Professor Salim Abdool Karim, previous head of the ministerial advisory committee on Covid, has lambasted former president Jacob Zuma and his supporters for creating conditions for a super-spreader event at his Nkandla homestead last weekend.
The mass gatherings organised to show support for Zuma’s bid to stay out of jail, the non-wearing of masks and lack of social distancing drew widespread criticism for blatantly flouting adjusted level 4 regulations.
Abdool Karim warned this week: “KwaZulu-Natal is going into a third wave, this is going to speed it all up. We run the risk of seeing a very sharp rise in cases that will far exceed the second wave. The rise in cases in KwaZulu-Natal has not been so dramatic, but it is coming.
“Zuma already has a track record of not promoting and using prevention behaviours, which goes back to HIV. He is now doing the same with Covid.
“If what happened in Gauteng plays itself [out] here, yes, we will have a wave that is worse than the second. But I think the restrictions came into place at a good time, which should slow the virus down.”
However, what unfolded in Nkandla “will undermine all the benefits that we may have accrued through the government restrictions”, he said.
“Zuma and his supporters created illegal gatherings, he and his supporters were not wearing masks and he, through his spokesperson, conveyed misinformation about why he could not wear a mask, [saying] it was related to a medical condition. There is no such thing.
“This was compounded by his supporters engaging in specific activities that would increase the spread of the virus. They deliberately did things that would spread the virus, like shouting and screaming. They were literally creating a super-spreading event,” said Abdool Karim.
“Another thing is that he is over 60 and has not been vaccinated.
“These things to me are very serious. Now the question is, what is going to happen?”

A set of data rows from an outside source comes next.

Lemma game_vtable_maintains Space : hooks_maintain (game_vtable Space).
Proof.
  split_and!.
  - intros T c. cbn [game_vtable vInitialize].
    repeat case_decide; try apply maintains_ret.
    + apply maintains_bind; [apply maintains_owner|]. intros e.
      apply maintains_bind; [apply maintains_Entity_GetComponent|]. intros _.
      apply maintains_GetNextFireTimePoint.
    + apply maintains_bind; [apply maintains_owner|]. intros e.
      apply maintains_bind; [apply maintains_Entity_GetComponent|]. intros _.
      apply maintains_ret.
    + apply maintains_bind; [apply maintains_owner|]. intros e.
      apply maintains_bind; [apply maintains_Entity_GetComponent|]. intros _.
      apply maintains_bind; [apply maintains_Entity_GetComponent|]. intros _.
      apply maintains_ret.
  - intros T c frameTime. cbn [game_vtable vUpdate].
    case_decide; [|case_decide; [|apply maintains_ret]].
    + apply maintains_PlayerController_Update.
    + apply maintains_WeaponAIController_Update.
  - intros T c. apply maintains_ret.
Qed.

Lemma demo_vtable_maintains : hooks_maintain demo_vtable.
Proof.
  split_and!; try (intros; apply maintains_ret).
  intros T c frameTime. cbn [demo_vtable vUpdate].
  case_decide as HT; [|apply maintains_ret].
  intros w a w' Hs H. unfold destroy_owner in H.
  destruct (owner c w) as [[e w0]| |] eqn:Hown;
    try (injection H as <- <-; split; [exact Hs | apply follows_refl]).
  destruct (Entity_Destroy e w) as [[[] wd]| |] eqn:Hd;
    try (injection H as <- <-; split; [exact Hs | apply follows_refl]).
  injection H as <- <-. by apply (maintains_Entity_Destroy e w tt).
Qed.

Lemma game_world_run :
  run_calls (game_vtable Space_held) game_setup World_init = Ok (tt, game_world).
Proof. vm_compute. reflexivity. Qed.

Lemma demo_world_run :
  run_calls Component_vtable demo_setup World_init = Ok (tt, demo_world).
Proof. vm_compute. reflexivity. Qed.

Lemma game_world_sound : sound game_world.
Proof.
  refine (proj1 (maintains_run_calls (game_vtable Space_held) (game_vtable_maintains Space_held) game_setup
                   _ World_init tt game_world World_init_sound game_world_run)).
  repeat constructor.
Qed.

Lemma demo_world_sound : sound demo_world.
Proof.
  refine (proj1 (maintains_run_calls Component_vtable Component_vtable_maintains
                   demo_setup _ World_init tt demo_world World_init_sound
                   demo_world_run)).
  repeat constructor.
Qed.

(** X9: the member functions keep the data of the framework sound. The
    state at program start is sound; and from a sound state, any calls a
    client makes on entities and on the manager, with hooks that keep to the
    same, end in a sound state if they end: the manager has its 32 buckets
    and owns each entity once, none of its pointers dangles, every entity on
    the heap is in its collection, every entity holds its components once,
    each allocated with its [entity] member pointing back, and every bit of
    [componentBitset] that is set has a component of the entity, of the type
    with that ID, in its slot of [componentArray]. *)
Theorem framework_keeps_data_sound (vt : VTable) :
  sound World_init
  /\ (hooks_maintain vt ->
      forall calls w w',
        sound w -> Forall client_call calls ->
        run_calls vt calls w = Ok (tt, w') ->
        sound w').
Proof.
  split; [exact World_init_sound|].
  intros Hhooks calls w w' Hs Hcalls Hrun.
  exact (proj1 (maintains_run_calls vt Hhooks calls Hcalls w tt w' Hs Hrun)).
Qed.

Lemma framework_keeps_data_sound_witness :
  sound game_world
  /\ entities (manager game_world) = [0; 1; 2]%nat.
Proof.
  split; [|vm_compute; reflexivity].
  destruct (framework_keeps_data_sound (game_vtable Space_held)) as [Hinit Hkeep].
  apply (Hkeep (game_vtable_maintains Space_held) game_setup World_init game_world Hinit).
  - repeat constructor.
  - vm_compute. reflexivity.
Defined.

Abdool Karim predicted that Zuma’s supporters were likely to have developed Covid symptoms by Friday or yesterday. “If they departed Nkandla by Wednesday then they would have put the whole of KwaZulu-Natal into a dramatic rise of cases.”
A provincial Covid-19 command council report this week warns of “an approaching danger as districts cross the third wave line”. According to the report, KwaZulu-Natal shows a percentage change increase of 45% in the number of new cases recorded in the past week.
Zuma already has a track record of not promoting and using prevention behaviours, which goes back to HIV. He is now doing the same with Covid-19
— Prof Salim Abdool Karim
“The average number of cases recorded daily has increased from 859 to 1,261 within a seven-day period. “The number of daily hospital isolations increases steadily in both private and public hospitals, including ICU and patients requiring ventilation.”
Five districts in KwaZulu-Natal have been recording high infection numbers: Amajuba, uThukela, uMzinyathi, uMgungundlovu and Zululand.
In addition, movement from provinces adjoining KwaZulu-Natal, such as Gauteng, Mpumalanga and the Free State, has meant the province is likely to see a resurgence in the number of infections.
The report attributes the rise to behaviour, including a lack of adherence to nonpharmaceutical preventive measures and the continued holding of parties and other social gatherings.
According to the N3 Toll Concession — the company that manages a 415km section of the N3 toll route between the Heidelberg south interchange in Gauteng and the Cedara interchange in KwaZulu-Natal — stringent traffic checkpoints have been set at up at “strategic locations to monitor provincial border crossings and to enforce travel restrictions and curfews”. Leisure travel for Gauteng residents has been banned under the current restrictions.